Description of the task
The data must be returned exactly. No line may be left out.
══ Task material ══
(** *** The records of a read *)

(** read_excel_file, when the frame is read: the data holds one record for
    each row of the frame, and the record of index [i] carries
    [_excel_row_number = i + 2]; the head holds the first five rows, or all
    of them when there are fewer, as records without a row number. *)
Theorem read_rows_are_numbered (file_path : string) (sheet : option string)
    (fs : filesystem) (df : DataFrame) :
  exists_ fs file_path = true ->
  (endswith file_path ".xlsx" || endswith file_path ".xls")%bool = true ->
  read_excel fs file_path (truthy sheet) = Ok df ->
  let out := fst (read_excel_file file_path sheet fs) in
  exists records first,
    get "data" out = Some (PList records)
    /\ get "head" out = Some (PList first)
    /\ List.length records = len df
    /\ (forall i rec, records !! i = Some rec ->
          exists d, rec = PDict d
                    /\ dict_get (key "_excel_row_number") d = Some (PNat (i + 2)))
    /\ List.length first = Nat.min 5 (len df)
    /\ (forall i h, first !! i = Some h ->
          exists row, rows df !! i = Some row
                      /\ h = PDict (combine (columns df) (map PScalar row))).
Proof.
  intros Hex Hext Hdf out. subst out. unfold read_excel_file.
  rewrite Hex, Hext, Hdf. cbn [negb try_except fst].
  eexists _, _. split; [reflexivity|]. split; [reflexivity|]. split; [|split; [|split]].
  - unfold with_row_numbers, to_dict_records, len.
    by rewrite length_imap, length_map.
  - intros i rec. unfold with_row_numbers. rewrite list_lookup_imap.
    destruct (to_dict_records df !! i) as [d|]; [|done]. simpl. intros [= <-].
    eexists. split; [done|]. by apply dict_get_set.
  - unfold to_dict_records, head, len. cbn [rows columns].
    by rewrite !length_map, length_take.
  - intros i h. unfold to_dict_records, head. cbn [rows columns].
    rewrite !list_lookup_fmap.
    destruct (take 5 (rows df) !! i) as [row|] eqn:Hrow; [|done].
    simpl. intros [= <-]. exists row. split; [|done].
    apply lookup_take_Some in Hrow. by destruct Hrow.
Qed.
═══
Task output
(** *** The records of a read *)

(** read_excel_file, when the frame is read: the data holds one record for
    each row of the frame, and the record of index [i] carries
    [_excel_row_number = i + 2]; the head holds the first five rows, or all
    of them when there are fewer, as records without a row number. *)
Theorem read_rows_are_numbered (file_path : string) (sheet : option string)
    (fs : filesystem) (df : DataFrame) :
  exists_ fs file_path = true ->
  (endswith file_path ".xlsx" || endswith file_path ".xls")%bool = true ->
  read_excel fs file_path (truthy sheet) = Ok df ->
  let out := fst (read_excel_file file_path sheet fs) in
  exists records first,
    get "data" out = Some (PList records)
    /\ get "head" out = Some (PList first)
    /\ List.length records = len df
    /\ (forall i rec, records !! i = Some rec ->
          exists d, rec = PDict d
                    /\ dict_get (key "_excel_row_number") d = Some (PNat (i + 2)))
    /\ List.length first = Nat.min 5 (len df)
    /\ (forall i h, first !! i = Some h ->
          exists row, rows df !! i = Some row
                      /\ h = PDict (combine (columns df) (map PScalar row))).
Proof.
  intros Hex Hext Hdf out. subst out. unfold read_excel_file.
  rewrite Hex, Hext, Hdf. cbn [negb try_except fst].
  eexists _, _. split; [reflexivity|]. split; [reflexivity|]. split; [|split; [|split]].
  - unfold with_row_numbers, to_dict_records, len.
    by rewrite length_imap, length_map.
  - intros i rec. unfold with_row_numbers. rewrite list_lookup_imap.
    destruct (to_dict_records df !! i) as [d|]; [|done]. simpl. intros [= <-].
    eexists. split; [done|]. by apply dict_get_set.
  - unfold to_dict_records, head, len. cbn [rows columns].
    by rewrite !length_map, length_take.
  - intros i h. unfold to_dict_records, head. cbn [rows columns].
    rewrite !list_lookup_fmap.
    destruct (take 5 (rows df) !! i) as [row|] eqn:Hrow; [|done].
    simpl. intros [= <-]. exists row. split; [|done].
    apply lookup_take_Some in Hrow. by destruct Hrow.
Qed.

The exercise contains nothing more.